[Start of Attachment]

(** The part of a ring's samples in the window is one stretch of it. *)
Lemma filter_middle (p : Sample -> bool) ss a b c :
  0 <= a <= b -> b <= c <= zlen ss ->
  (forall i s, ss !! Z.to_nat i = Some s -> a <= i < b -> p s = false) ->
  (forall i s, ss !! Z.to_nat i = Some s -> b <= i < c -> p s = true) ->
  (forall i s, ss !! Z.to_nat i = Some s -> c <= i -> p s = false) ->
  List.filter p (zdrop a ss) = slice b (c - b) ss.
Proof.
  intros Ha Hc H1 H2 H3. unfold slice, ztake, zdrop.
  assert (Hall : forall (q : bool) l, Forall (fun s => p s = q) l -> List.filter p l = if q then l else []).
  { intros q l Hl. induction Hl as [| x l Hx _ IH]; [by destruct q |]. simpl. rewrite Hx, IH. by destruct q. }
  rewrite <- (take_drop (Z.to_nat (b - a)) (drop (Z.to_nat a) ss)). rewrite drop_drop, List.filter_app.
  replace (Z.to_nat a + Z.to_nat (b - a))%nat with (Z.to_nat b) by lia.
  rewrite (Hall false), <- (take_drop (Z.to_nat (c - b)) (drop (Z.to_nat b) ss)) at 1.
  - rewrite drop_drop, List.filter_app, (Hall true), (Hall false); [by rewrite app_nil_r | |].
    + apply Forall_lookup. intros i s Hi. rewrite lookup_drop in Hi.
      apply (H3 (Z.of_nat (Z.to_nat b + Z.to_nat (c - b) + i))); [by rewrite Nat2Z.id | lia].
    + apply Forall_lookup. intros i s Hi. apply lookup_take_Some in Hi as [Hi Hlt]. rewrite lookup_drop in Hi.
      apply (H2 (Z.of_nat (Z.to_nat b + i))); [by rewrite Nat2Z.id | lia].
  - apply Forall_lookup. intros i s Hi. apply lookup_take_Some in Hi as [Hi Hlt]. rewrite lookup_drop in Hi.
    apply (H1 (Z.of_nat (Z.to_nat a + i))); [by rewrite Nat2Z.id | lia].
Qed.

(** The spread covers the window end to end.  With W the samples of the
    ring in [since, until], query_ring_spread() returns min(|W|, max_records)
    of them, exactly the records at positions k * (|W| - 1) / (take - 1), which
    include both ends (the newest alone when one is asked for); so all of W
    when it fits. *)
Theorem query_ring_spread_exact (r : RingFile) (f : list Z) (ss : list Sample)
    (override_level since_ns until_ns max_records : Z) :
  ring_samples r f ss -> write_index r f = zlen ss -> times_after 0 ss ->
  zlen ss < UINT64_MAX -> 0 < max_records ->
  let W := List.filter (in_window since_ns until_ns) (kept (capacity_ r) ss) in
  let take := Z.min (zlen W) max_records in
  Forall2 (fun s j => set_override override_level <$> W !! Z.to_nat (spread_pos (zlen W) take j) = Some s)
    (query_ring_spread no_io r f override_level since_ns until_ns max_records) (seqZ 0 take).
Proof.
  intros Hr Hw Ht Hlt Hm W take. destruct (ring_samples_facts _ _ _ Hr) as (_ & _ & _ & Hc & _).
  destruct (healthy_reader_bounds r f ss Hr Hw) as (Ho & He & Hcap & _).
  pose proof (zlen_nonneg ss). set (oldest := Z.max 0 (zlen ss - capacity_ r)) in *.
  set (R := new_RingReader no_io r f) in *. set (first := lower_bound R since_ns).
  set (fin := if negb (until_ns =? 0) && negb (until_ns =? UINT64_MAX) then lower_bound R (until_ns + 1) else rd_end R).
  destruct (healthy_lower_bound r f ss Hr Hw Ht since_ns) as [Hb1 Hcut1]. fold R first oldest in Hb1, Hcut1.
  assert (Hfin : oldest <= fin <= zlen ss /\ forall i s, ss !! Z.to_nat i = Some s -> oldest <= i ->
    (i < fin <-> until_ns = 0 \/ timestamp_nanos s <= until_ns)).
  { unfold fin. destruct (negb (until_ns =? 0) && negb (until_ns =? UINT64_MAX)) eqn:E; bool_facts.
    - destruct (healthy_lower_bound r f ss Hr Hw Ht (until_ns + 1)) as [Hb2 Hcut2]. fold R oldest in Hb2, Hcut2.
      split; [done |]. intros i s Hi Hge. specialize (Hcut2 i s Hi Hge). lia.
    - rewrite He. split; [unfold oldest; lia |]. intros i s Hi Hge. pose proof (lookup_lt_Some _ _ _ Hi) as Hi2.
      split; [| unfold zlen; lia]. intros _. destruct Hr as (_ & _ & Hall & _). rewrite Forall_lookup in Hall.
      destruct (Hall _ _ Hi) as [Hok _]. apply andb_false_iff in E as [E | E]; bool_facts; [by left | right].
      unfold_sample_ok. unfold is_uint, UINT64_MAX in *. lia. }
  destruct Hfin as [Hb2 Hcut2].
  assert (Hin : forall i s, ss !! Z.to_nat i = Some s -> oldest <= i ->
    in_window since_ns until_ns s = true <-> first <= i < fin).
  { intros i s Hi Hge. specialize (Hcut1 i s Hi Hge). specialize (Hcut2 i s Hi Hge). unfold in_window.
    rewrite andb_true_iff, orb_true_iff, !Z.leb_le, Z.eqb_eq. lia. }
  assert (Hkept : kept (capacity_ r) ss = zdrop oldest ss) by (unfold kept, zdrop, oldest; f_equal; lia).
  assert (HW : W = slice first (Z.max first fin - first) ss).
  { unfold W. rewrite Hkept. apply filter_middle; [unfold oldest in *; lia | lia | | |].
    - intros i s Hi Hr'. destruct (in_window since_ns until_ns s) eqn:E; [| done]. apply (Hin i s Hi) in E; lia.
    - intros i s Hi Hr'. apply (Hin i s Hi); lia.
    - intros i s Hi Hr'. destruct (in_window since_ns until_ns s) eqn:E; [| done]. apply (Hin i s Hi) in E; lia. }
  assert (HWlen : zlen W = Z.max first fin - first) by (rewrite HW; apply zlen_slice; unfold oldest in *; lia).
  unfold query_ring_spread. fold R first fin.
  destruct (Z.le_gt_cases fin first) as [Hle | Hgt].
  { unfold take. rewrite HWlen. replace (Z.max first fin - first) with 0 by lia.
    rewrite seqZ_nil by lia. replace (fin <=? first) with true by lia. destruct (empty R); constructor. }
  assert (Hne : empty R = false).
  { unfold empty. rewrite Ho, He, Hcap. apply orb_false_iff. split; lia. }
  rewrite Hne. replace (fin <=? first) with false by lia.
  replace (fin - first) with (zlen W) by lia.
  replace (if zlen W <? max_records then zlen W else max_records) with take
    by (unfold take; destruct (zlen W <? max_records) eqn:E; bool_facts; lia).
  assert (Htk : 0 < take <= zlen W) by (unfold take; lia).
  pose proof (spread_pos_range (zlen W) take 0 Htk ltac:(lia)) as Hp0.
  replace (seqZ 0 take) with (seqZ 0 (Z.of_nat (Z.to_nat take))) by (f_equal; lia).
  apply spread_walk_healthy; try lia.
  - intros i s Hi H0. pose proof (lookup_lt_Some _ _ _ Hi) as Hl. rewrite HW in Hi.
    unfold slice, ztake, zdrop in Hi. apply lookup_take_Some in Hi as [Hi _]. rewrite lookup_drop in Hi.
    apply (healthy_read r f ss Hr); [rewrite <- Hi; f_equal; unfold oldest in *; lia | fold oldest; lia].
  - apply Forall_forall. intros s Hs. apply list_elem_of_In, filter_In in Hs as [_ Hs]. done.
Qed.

[End of Attachment]
[Start of Attachment]

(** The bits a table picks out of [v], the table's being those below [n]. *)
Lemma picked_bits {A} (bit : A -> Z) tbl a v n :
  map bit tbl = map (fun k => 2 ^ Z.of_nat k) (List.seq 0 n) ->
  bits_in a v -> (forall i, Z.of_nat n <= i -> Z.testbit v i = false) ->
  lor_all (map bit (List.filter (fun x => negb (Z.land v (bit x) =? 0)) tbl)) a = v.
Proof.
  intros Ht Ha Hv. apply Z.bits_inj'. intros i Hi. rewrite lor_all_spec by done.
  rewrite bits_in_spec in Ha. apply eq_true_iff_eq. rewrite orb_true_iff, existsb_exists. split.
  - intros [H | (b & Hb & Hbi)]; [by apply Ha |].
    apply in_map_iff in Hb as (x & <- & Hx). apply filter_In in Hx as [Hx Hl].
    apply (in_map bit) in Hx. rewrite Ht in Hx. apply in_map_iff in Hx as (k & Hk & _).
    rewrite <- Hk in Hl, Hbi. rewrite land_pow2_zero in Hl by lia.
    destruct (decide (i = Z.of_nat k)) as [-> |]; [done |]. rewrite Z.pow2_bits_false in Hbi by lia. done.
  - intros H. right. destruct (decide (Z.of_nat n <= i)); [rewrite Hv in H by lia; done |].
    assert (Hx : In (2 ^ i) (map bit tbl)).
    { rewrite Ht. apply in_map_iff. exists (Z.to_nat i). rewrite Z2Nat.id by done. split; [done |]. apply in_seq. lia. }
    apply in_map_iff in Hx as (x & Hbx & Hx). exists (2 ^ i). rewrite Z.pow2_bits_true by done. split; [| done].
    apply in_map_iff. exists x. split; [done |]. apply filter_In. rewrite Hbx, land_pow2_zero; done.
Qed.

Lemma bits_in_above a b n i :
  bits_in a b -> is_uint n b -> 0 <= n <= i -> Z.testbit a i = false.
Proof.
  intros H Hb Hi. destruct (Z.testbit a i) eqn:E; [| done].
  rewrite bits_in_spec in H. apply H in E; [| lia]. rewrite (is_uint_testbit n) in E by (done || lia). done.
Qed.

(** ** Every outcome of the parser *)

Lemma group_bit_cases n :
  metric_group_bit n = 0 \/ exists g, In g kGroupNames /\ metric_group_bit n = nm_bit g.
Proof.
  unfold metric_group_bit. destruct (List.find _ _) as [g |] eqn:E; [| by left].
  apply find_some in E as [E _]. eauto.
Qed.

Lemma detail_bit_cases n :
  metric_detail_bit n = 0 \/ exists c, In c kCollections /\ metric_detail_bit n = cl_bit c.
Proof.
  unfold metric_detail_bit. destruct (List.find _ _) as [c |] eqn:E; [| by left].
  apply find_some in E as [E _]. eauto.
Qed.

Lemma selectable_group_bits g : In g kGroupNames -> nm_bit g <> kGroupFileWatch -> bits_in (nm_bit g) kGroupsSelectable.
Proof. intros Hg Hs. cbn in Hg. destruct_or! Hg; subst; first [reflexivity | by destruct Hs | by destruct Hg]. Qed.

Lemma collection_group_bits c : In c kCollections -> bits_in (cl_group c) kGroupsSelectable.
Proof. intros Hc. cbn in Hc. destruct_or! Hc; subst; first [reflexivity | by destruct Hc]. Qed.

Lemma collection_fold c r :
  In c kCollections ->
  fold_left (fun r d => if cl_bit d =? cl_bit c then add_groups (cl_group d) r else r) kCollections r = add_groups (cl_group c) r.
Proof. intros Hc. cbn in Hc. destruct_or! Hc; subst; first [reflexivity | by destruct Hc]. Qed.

[End of Attachment]

▸ **The problem**
Return exactly, and only, the lines above starting at the line that contains "pose proof (zlen_nonneg" and ending at the line that contains "set (R := new_RingReader".

▸ **Solution to the exercise**
  pose proof (zlen_nonneg ss). set (oldest := Z.max 0 (zlen ss - capacity_ r)) in *.
  set (R := new_RingReader no_io r f) in *. set (first := lower_bound R since_ns).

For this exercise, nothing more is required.